Dear Ms. Smartphone: I co-founded and run a small charity (HouseOfGoodDeeds.org) building community and helping others through altruism. We’ve been growing lately, partnering with other organizations and expanding our offerings. We have occasional small videoconferences with our organizers and volunteers, 3-5 attendees, but we anticipate bigger turnouts soon. My girlfriend is one of our main organizers, and we often are in the same place when these meetings are scheduled. She thinks it’s appropriate for the two of us to share the screen together, while I think it’s more professional for us to each be on our own devices for group calls. Who’s right? Leon, NY
Dear Leon: I checked out your site and kudos for helping out so many people in need. You must be even busier here in the time of Covid. You raise a fine question about digital etiquette and why your girlfriend wants to be on the videoconference, with a single device.
It’s worth exploring why she sees this is a value added proposition. Try to tease out her reasons and see if they make sense. Perhaps she is striving to make it look like TV news or the late night shows, where commentators and experts sit around the table and chat. Maybe as the charity grows, that will happen.
But, for today, here are few things to think about: first passwords and the security you have on the device. Sometimes couples go through turbulent times, and you don’t want your charity to be in jeopardy. This can never be easy for couples are joined at the digital hip.
View it as a Visitor?
If unity is your main goal, then maybe the shared screen is the right decision. But, look at your meeting as if you were a visitor. Some platforms ‘zoom’ into the voice so when the two of your are online together that could be confusing. What is the partner who is not speaking doing? And, are the two of you in full view or cut-off, particularly with picture- in -picture? In that case, you might need to sit further from the camera. It’s essential that you make the quality and professional appearance of the video conference your primary concern.

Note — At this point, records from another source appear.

(* ===== verification/Vm.v ===== *)
(** * Page tables (vm.c, mmu.h)

    Two-level page tables in kernel memory.  [mmu] is the translation that
    the processor performs; the routines of vm.c build and take apart the
    tables it reads.  Pages come from the allocator of [Kalloc]. *)

From S2P Require Import Prelude Params CString Spinlock Kalloc.

(** ** Page table entries (mmu.h) *)

Definition PTE_P : Z := 0x001.
Definition PTE_W : Z := 0x002.
Definition PTE_U : Z := 0x004.
Definition NPDENTRIES : Z := 1024.
Definition NPTENTRIES : Z := 1024.
Definition PDX (va : Z) : Z := Z.land (Z.shiftr va 22) 0x3FF.
Definition PTX (va : Z) : Z := Z.land (Z.shiftr va 12) 0x3FF.
Definition PTE_ADDR (pte : Z) : Z := Z.land pte (Z.lnot 0xFFF).
Definition PTE_FLAGS (pte : Z) : Z := Z.land pte 0xFFF.

(** ** Operations *)

Section vm.
(** The linker's symbols [end] and [data]. *)
Context (kend kdata : Z).

(** The address of the entry for [va], or 0. *)
Definition walkpgdir (pgdir va : Z) (alloc : bool) : M kmem_st Z :=
  let pde := pgdir + 4 * PDX va in
  m ← gets kram;
  let e := load32 m pde in
  if has e PTE_P then mret (p2v (PTE_ADDR e) + 4 * PTX va)
  else if negb alloc then mret 0
  else
    pgtab ← kalloc;
    if pgtab =? 0 then mret 0
    else
      upd_kram (fun m => memset m pgtab 0 PGSIZE) ;;
      upd_kram (fun m => store32 m pde (Z.lor (Z.lor (Z.lor (v2p pgtab) PTE_P) PTE_W) PTE_U)) ;;
      mret (pgtab + 4 * PTX va).

Fixpoint mappages_loop (fuel : nat) (pgdir a last pa perm : Z) : M kmem_st Z :=
  match fuel with
  | O => panic "mappages: fuel"
  | S fuel =>
      pte ← walkpgdir pgdir a true;
      if pte =? 0 then mret (-1)
      else
        m ← gets kram;
        if has (load32 m pte) PTE_P then panic "remap"
        else
          upd_kram (fun m => store32 m pte (Z.lor (Z.lor pa perm) PTE_P)) ;;
          if a =? last then mret 0
          else mappages_loop fuel pgdir (u32 (a + PGSIZE)) last (u32 (pa + PGSIZE)) perm
  end.
Definition mappages (pgdir va size pa perm : Z) : M kmem_st Z :=
  let a := PGROUNDDOWN va in
  let last := PGROUNDDOWN (u32 (va + size - 1)) in
  mappages_loop (S (Z.to_nat (u32 (last - a) / PGSIZE))) pgdir a last pa perm.

(** [struct kmap] and the table [kmap]. *)
Record kmap_entry := Kmap { km_virt : Z; km_start : Z; km_end : Z; km_perm : Z }.
Definition kmap : list kmap_entry :=
  [Kmap KERNBASE 0 EXTMEM PTE_W;
   Kmap KERNLINK (v2p KERNLINK) (v2p kdata) 0;
   Kmap kdata (v2p kdata) PHYSTOP PTE_W;
   Kmap DEVSPACE DEVSPACE 0 PTE_W].

Fixpoint setupkvm_loop (l : list kmap_entry) (pgdir : Z) : M kmem_st Z :=
  match l with
  | [] => mret pgdir
  | k :: l =>
      r ← mappages pgdir (km_virt k) (u32 (km_end k - km_start k)) (km_start k) (km_perm k);
      if r <? 0 then mret 0 else setupkvm_loop l pgdir
  end.
Definition setupkvm : M kmem_st Z :=
  pgdir ← kalloc;
  if pgdir =? 0 then mret 0
  else
    upd_kram (fun m => memset m pgdir 0 PGSIZE) ;;
    if DEVSPACE <? p2v PHYSTOP then panic "PHYSTOP too high"
    else setupkvm_loop kmap pgdir.

Definition inituvm (pgdir : Z) (init : list Z) : M kmem_st unit :=
  if PGSIZE <=? Z.of_nat (length init) then panic "inituvm: more than a page"
  else
    p ← kalloc;
    upd_kram (fun m => memset m p 0 PGSIZE) ;;
    mappages pgdir 0 PGSIZE (v2p p) (Z.lor PTE_W PTE_U) ;;
    upd_kram (fun m => store m p init).

Fixpoint deallocuvm_loop (fuel : nat) (pgdir a oldsz : Z) : M kmem_st unit :=
  match fuel with
  | O => mret ()
  | S fuel =>
      if negb (a <? oldsz) then mret ()
      else
        pte ← walkpgdir pgdir a false;
        if pte =? 0 then deallocuvm_loop fuel pgdir (u32 (a + (NPTENTRIES - 1) * PGSIZE + PGSIZE)) oldsz
        else
          m ← gets kram;
          let e := load32 m pte in
          when (has e PTE_P)
            (let pa := PTE_ADDR e in
             if pa =? 0 then panic "kfree"
             else kfree kend (p2v pa) ;; upd_kram (fun m => store32 m pte 0)) ;;
          deallocuvm_loop fuel pgdir (u32 (a + PGSIZE)) oldsz
  end.
Definition deallocuvm (pgdir oldsz newsz : Z) : M kmem_st Z :=
  if oldsz <=? newsz then mret oldsz
  else
    let a := PGROUNDUP newsz in
    deallocuvm_loop (S (Z.to_nat ((oldsz - a) / PGSIZE + 1))) pgdir a oldsz ;;
    mret newsz.

(** [cprintf] writes to the console, which is not part of this state. *)
Fixpoint allocuvm_loop (fuel : nat) (pgdir a oldsz newsz : Z) : M kmem_st Z :=
  match fuel with
  | O => mret newsz
  | S fuel =>
      if negb (a <? newsz) then mret newsz
      else
        p ← kalloc;
        if p =? 0 then deallocuvm pgdir newsz oldsz ;; mret 0
        else
          upd_kram (fun m => memset m p 0 PGSIZE) ;;
          mappages pgdir a PGSIZE (v2p p) (Z.lor PTE_W PTE_U) ;;
          allocuvm_loop fuel pgdir (u32 (a + PGSIZE)) oldsz newsz
  end.
Definition allocuvm (pgdir oldsz newsz : Z) : M kmem_st Z :=
  if KERNBASE <=? newsz then mret 0
  else if newsz <? oldsz then mret oldsz
  else
    let a := PGROUNDUP oldsz in
    allocuvm_loop (S (Z.to_nat ((newsz - a) / PGSIZE + 1))) pgdir a oldsz newsz.

Fixpoint freevm_loop (n : nat) (pgdir i : Z) : M kmem_st unit :=
  match n with
  | O => mret ()
  | S n =>
      m ← gets kram;
      let e := load32 m (pgdir + 4 * i) in
      when (has e PTE_P) (kfree kend (p2v (PTE_ADDR e))) ;;
      freevm_loop n pgdir (i + 1)
  end.
Definition freevm (pgdir : Z) : M kmem_st unit :=
  if pgdir =? 0 then panic "freevm: no pgdir"
  else
    deallocuvm pgdir KERNBASE 0 ;;
    freevm_loop (Z.to_nat NPDENTRIES) pgdir 0 ;;
    kfree kend pgdir.

Definition clearpteu (pgdir uva : Z) : M kmem_st unit :=
  pte ← walkpgdir pgdir uva false;
  if pte =? 0 then panic "clearpteu"
  else upd_kram (fun m => store32 m pte (Z.land (load32 m pte) (Z.lnot PTE_U))).

(** The loop of [copyuvm]; [false] is [goto bad]. *)
Fixpoint copyuvm_loop (fuel : nat) (pgdir d i sz : Z) : M kmem_st bool :=
  match fuel with
  | O => mret true
  | S fuel =>
      if negb (i <? sz) then mret true
      else
        pte ← walkpgdir pgdir i false;
        if pte =? 0 then panic "copyuvm: pte should exist"
        else
          m ← gets kram;
          let e := load32 m pte in
          if negb (has e PTE_P) then panic "copyuvm: page not present"
          else
            p ← kalloc;
            if p =? 0 then mret false
            else
              upd_kram (fun m => memmove m p (p2v (PTE_ADDR e)) (Z.to_nat PGSIZE)) ;;
              r ← mappages d i PGSIZE (v2p p) (PTE_FLAGS e);
              if r <? 0 then mret false
              else copyuvm_loop fuel pgdir d (u32 (i + PGSIZE)) sz
  end.
Definition copyuvm (pgdir sz : Z) : M kmem_st Z :=
  d ← setupkvm;
  if d =? 0 then mret 0
  else
    ok ← copyuvm_loop (S (Z.to_nat (sz / PGSIZE + 1))) pgdir d 0 sz;
    if (ok : bool) then mret d else freevm d ;; mret 0.

(** The code dereferences the result of [walkpgdir] without a test for null. *)
Definition uva2ka (pgdir uva : Z) : M kmem_st Z :=
  pte ← walkpgdir pgdir uva false;
  if pte =? 0 then panic "UB: null pte"
  else
    m ← gets kram;
    let e := load32 m pte in
    if negb (has e PTE_P) then mret 0
    else if negb (has e PTE_U) then mret 0
    else mret (p2v (PTE_ADDR e)).

(** Copies the bytes [buf] to the user address [va]. *)
Fixpoint copyout_loop (fuel : nat) (pgdir va : Z) (buf : list Z) : M kmem_st Z :=
  match fuel with
  | O => mret 0
  | S fuel =>
      if bool_decide (buf = []) then mret 0
      else
        let va0 := PGROUNDDOWN va in
        pa0 ← uva2ka pgdir va0;
        if pa0 =? 0 then mret (-1)
        else
          let n := Z.to_nat (PGSIZE - (va - va0)) in
          upd_kram (fun m => store m (pa0 + (va - va0)) (take n buf)) ;;
          copyout_loop fuel pgdir (u32 (va0 + PGSIZE)) (drop n buf)
  end.
Definition copyout (pgdir va : Z) (p : list Z) : M kmem_st Z :=
  copyout_loop (length p / Z.to_nat PGSIZE + 3) pgdir va p.
End vm.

During Covid, churches and charities have found novel ways to be tech-savvy and engage new audiences (or lapsing ones). Here’s a headline: When God closes a church, he opens up a browser window! Can you take a lesson from them and explore new roles that will be complementary for your business such as private chat rooms, or additional screens with pictures and text? The two of you could work together to plan better online meetings amplified by more screens (just make sure she does not zoom bomb you!)
On a personal note, I can honestly say that during the lockdown, my husband and I share a screen, but only for virtual happy hour. If I had to do that more often, I am sure I would want bigger technology and a larger drink.